The choir has just sung of our love for God, and that perfectly segways into our text this morning which comes from 1 John chapter 5, verses 1 through 5. Before we read the text together, let's look to God in prayer. Let's pray.
Lord, we are a needy people. We cannot even understand Your word unless Your Spirit comes and gives us illumination. So come, Holy Spirit, and enable us to understand what You have caused to be written here for our profit and for Your glory. For Jesus’ sake, Amen.
Hear the word of God. 1 John 5:1-5:
“1Whoever believes that Jesus is the Christ is born of God, and whoever loves the Father loves the child born of Him. 2By this we know that we love the children of God, when we love God and observe His commandments. 3For this is the love of God, that we keep His commandments; and His commandments are not burdensome. 4For whatever is born of God overcomes the world; and this is the victory that has overcome the world–our faith. 5Who is the one who overcomes the world, but he who believes that Jesus is the Son of God?”
Amen. May God bless to us the reading of His holy and inerrant word.
Now there's something very odd here, so odd in fact that every time I read this I tend to think I've read it incorrectly. It seems as though John is now saying backwards, as it were, everything that he said before. In the previous chapters he's been telling us that the way we know that we love God is by asking the question, “Do we love God's children?” And now in chapter 5 he seems to be saying the opposite of that. He's now saying, “The way we know that we love God's children is that we love God.” There's a believer and he's unsure of whether or not he's passed from death to life–“How can I be sure that I love God? I know I must love God. I should love God.
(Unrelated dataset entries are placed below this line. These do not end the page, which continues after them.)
Definition hls_exploration_state (self : Controller) : HlsExplorationState :=
  let exploration_budget := exploration_budget_ms self (be_buffered_ms (c_buffer self)) in
  if common_budget_blocks self exploration_budget then CommonBudgetBlocked
  else if existsb (fun r => negb (blocks (failure self r) exploration_budget (c_delivery self)))
            (rungs_above self)
  then Open else PerRungExhausted.

Definition hls_frontier_exhausted (self : Controller) : bool :=
  negb (bool_decide (hls_exploration_state self = Open)).

Definition recovery_floor (self : Controller) : Rung :=
  default (c_current self) (min_by_key rung_key (rungs_below self)).

Definition completed_recovery_target (self : Controller) (safe_budget_kbps buffered_ms : Z)
  : Rung :=
  match
    max_by_key cd_expected_wire_kbps
      (List.filter
         (fun c => modeled_sustainable (c_catalog self) c safe_budget_kbps (c_policy self)
                     buffered_ms)
         (List.filter (fun c => rung_lt (cd_rung c) (c_current self)) (feasible (c_catalog self))))
  with
  | Some c => cd_rung c
  | None => recovery_floor self
  end.

(** ** The price of a picture change *)

Definition visible_switch_history (self : Controller) : TransitionHistory :=
  mk_history (c_visible_switches self)
    ((fun at_ms => u64_sat (c_now_ms self - at_ms)) <$> c_last_switch_ms self).

Definition upshift_earns_its_visible_switch (self : Controller) (target : Rung) : bool :=
  if bool_decide (target = c_current self) then true
  else
    let price := i64_sat (penalty (visible_switch_history self) (c_policy self) * 1000) in
    if price <=? 0 then true
    else
      let '(width, height) := raster target in
      let '(current_width, current_height) := raster (c_current self) in
      if (current_width <? width) || (current_height <? height) then true
      else
        let score rung :=
          quality_score_pm_at_kbps (cd_expected_wire_kbps (candidate (c_catalog self) rung)) in
        price <=? score target - score (c_current self).

(** ** Observation: [observe_inner]

    The method is given in the order of its source: what every sample records
    ([take_evidence]), then the decision, cut at its early returns. *)

(** [self.pending = Some(..); self.pending_reserve_policy = Some(..); return Prime(..)]. *)
Definition prime (self : Controller) (rung : Rung) (direction : Direction) (rp : ReservePolicy)
  : Decision * Controller :=
  let proposal := mk_proposal rung direction in
  (Prime proposal,
   self <| c_pending := Some proposal |> <| c_pending_reserve_policy := Some rp |>).

Definition with_reason (self : Controller) (reason : HlsReason) : Controller :=
  self <| c_last_reason := Some (Reason_Hls reason) |>.

Definition stay (self : Controller) (reason : HlsReason) : Decision * Controller :=
  (Stay, with_reason self reason).

(** The clamped observation of the current rung's response. *)
Definition sample_observation (self : Controller) (sample : SegmentSample)
  : CapacityObservation :=
  clamped_to_evidence
    (mk_observation (network_kbps sample) (ss_bytes sample) (ss_active_fetch_us sample)
       (ss_completed sample))
    (cd_expected_wire_kbps (candidate (c_catalog self) (c_current self))).

Definition take_delivery (self : Controller) (sample : SegmentSample) : Controller :=
  let current_candidate := candidate (c_catalog self) (c_current self) in
  let observation := sample_observation self sample in
  let completed := ss_completed sample in
  let network := if completed then co_kbps observation else ce_fast_kbps (c_delivery self) in
  let regime_changed := completed && is_collapse observation (c_delivery self) in
  let self :=
    if completed then
      let delivery :=
        if regime_changed then collapse (c_delivery self) network else c_delivery self in
      self <| c_delivery := capacity_update delivery observation |>
    else self in
  let cold_start := c_samples_on_rung self =? 0 in
  if completed then
    self <| c_production :=
              production_observe (c_production self) (production_ratio_pm sample)
                (cd_production_load_pm current_candidate) cold_start |>
         <| c_samples_on_rung := u8_sat (c_samples_on_rung self + 1) |>
         <| c_rollback_rung := None |>
         <| c_recovery_target := None |>
  else self.

Definition take_reserve (self : Controller) (sample : SegmentSample) (now_ms : Z) : Controller :=
  let wall_delta :=
    default 0
      (last ← c_last_buffer_observation_ms self; i64_checked (u64_sat (now_ms - last))) in
  match buffered_ms (ss_buffer sample) with
  | Some buffered =>
      self <| c_buffer := buffer_update (c_buffer self) (Some buffered) wall_delta |>
           <| c_last_buffer_observation_ms := Some now_ms |>
  | None => self
  end.

Definition take_acquisition (self : Controller) (sample : SegmentSample)
    (regime_changed session_boundary : bool) : Controller :=
  let self :=
    if ss_completed sample && negb session_boundary then
      let acquisitions :=
        if regime_changed then window_reset (c_acquisitions self) else c_acquisitions self in
      self <| c_acquisitions :=
                window_observe acquisitions (ss_bytes sample) (ss_total_fetch_us sample)
                  (ss_active_fetch_us sample) (ss_media_duration_ms sample) |>
    else self in
  self <| c_last_window :=
            observed_readout (c_acquisitions self) (be_buffered_ms (c_buffer self)) |>.

Definition begin_sample (self : Controller) (rollback_media_ms : option Z) (now_ms : Z)
  : Controller :=
  self <| c_now_ms := now_ms |>
       <| c_rollback_media_ms := d ← rollback_media_ms; if 0 <? d then Some d else None |>
       <| c_last_reason := None |>.

Definition publish_budget (self : Controller) : Controller :=
  self <| c_last_safe_budget_kbps := hls_safe_budget (c_delivery self) |>.

Definition take_evidence (self : Controller) (sample : SegmentSample)
    (rollback_media_ms : option Z) (now_ms : Z) (session_boundary : bool) : Controller :=
  let self := begin_sample self rollback_media_ms now_ms in
  let regime_changed :=
    ss_completed sample && is_collapse (sample_observation self sample) (c_delivery self) in
  let self := take_delivery self sample in
  let self := take_reserve self sample now_ms in
  let self := publish_budget self in
  take_acquisition self sample regime_changed session_boundary.

(** [if !completed]: an abandoned fetch. *)
Definition decide_abandoned (self : Controller) : Decision * Controller :=
  let target :=
    default (recovery_floor self) (or_else (c_recovery_target self) (c_rollback_rung self)) in
  if rung_lt target (c_current self)
  then prime (with_reason self DeadlineRollback) target Down Preserve
  else stay self LadderFloor.

(** [if let Some(pin) = self.pin]. *)
Definition decide_pinned (self : Controller) (pin : Rung) (buffered segment : Z)
  : Decision * Controller :=
  if bool_decide (c_current self = pin) then (Stay, self)
  else
    let direction := if kbps (c_current self) <? kbps pin then Up else Down in
    let required :=
      match direction with
      | Up => PIN_MIN_RESERVE_SEGMENTS
      | Down => PIN_MIN_RESERVE_SEGMENTS_DOWN
      end in
    if buffered <? i64_sat (segment * required) then (Stay, self)
    else prime self pin direction Preserve.

(** [if !current_physics.sustainable || !current_physics.survivable]. *)
Definition decide_downshift (self : Controller) (physics : Admission) (safe_budget buffered : Z)
  : Decision * Controller :=
  let target :=
    if ad_survivable physics then completed_recovery_target self safe_budget buffered
    else recovery_floor self in
  if bool_decide (target = c_current self) then stay self LadderFloor
  else
    prime
      (with_reason self
         (if negb (ad_survivable physics) then BufferConstraint else UnsafeCurrentState))
      target Down (if ad_survivable physics then Preserve else TerminalFloor).

(** No feasible rung above: refresh a response that underfills its request, or rest. *)
Definition decide_at_top (self : Controller) (exploration_budget : Z) : Decision * Controller :=
  if active_variant_needs_refresh self then
    let self := with_reason self ResponseLimited in
    if active_variant_refresh_released self
       && negb (blocks (failure self (c_current self)) (Some exploration_budget)
                  (c_delivery self))
    then
      prime (self <| c_pending_exploration_budget_ms := exploration_budget |>) (c_current self) Up
        Preserve
    else (Stay, self)
  else stay self AtBestRung.

Definition service_ceiling (self : Controller) (exploration_budget : Z) : option Rung :=
  min_by_key rung_key
    (List.filter
       (fun r => service_blocks (failure self r) (Some exploration_budget) (c_delivery self))
       (rungs_above self)).

Definition eligible (self : Controller) (exploration_budget : Z) : list Rung :=
  List.filter
    (fun r => negb (blocks (failure self r) (Some exploration_budget) (c_delivery self)))
    (rungs_above self).

(** [Option::max]: [None] is below every [Some]. *)
Definition option_max_rung (a b : option Rung) : option Rung :=
  match a, b with
  | Some x, Some y => if rung_le x y then Some y else Some x
  | Some x, None => Some x
  | None, b => b
  end.

Definition upshift_target (self : Controller) (safe_budget buffered exploration_budget : Z)
  : option Rung :=
  let eligible := eligible self exploration_budget in
  match service_ceiling self exploration_budget with
  | Some ceiling =>
      let modeled_target :=
        max_by_key rung_key
          (List.filter
             (fun r =>
                modeled_sustainable (c_catalog self) (candidate (c_catalog self) r) safe_budget
                  (c_policy self) buffered)
             eligible) in
      let eligible_below_ceiling := List.filter (fun r => rung_lt r ceiling) eligible in
      let count := length eligible_below_ceiling in
      let ordinal_target :=
        if (0 <? count)%nat then eligible_below_ceiling !! ((count - 1) / 2)%nat else None in
      option_max_rung modeled_target ordinal_target
  | None => max_by_key rung_key eligible
  end.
I want to love God. But how can I be sure that I love God?” So John says, “Well, do you love God's children?” And here comes the believer and he says, “Well, how do I know that I love God's children then?” And John says, “Well, you know whether you love God's children if you love God.” Right. This is a complicated argument. And John is trying to say here in a fairly complex way, I think, that it's a bit of one and it's a bit of the other. And we are tossed from loving God to loving God's children, and from loving God's children back to loving God in the way that He has commanded. And how has He commanded that we love Him? By loving His children.
I. New Birth
I want to look at this from an entirely different point of view this morning. I want us to try and pick out five terms, five words or phrases, that are to be found in this passage. The first of which is new birth. It's that little expression that you find at the end of verse one: “is born of Him,” or “of God.” It would be better to render it “has been born of God,” because the faith, the belief, of everyone who believes that Jesus is the Christ has been born of God, because that faith comes after we are born of God. And John is very particular in the original to put it that way.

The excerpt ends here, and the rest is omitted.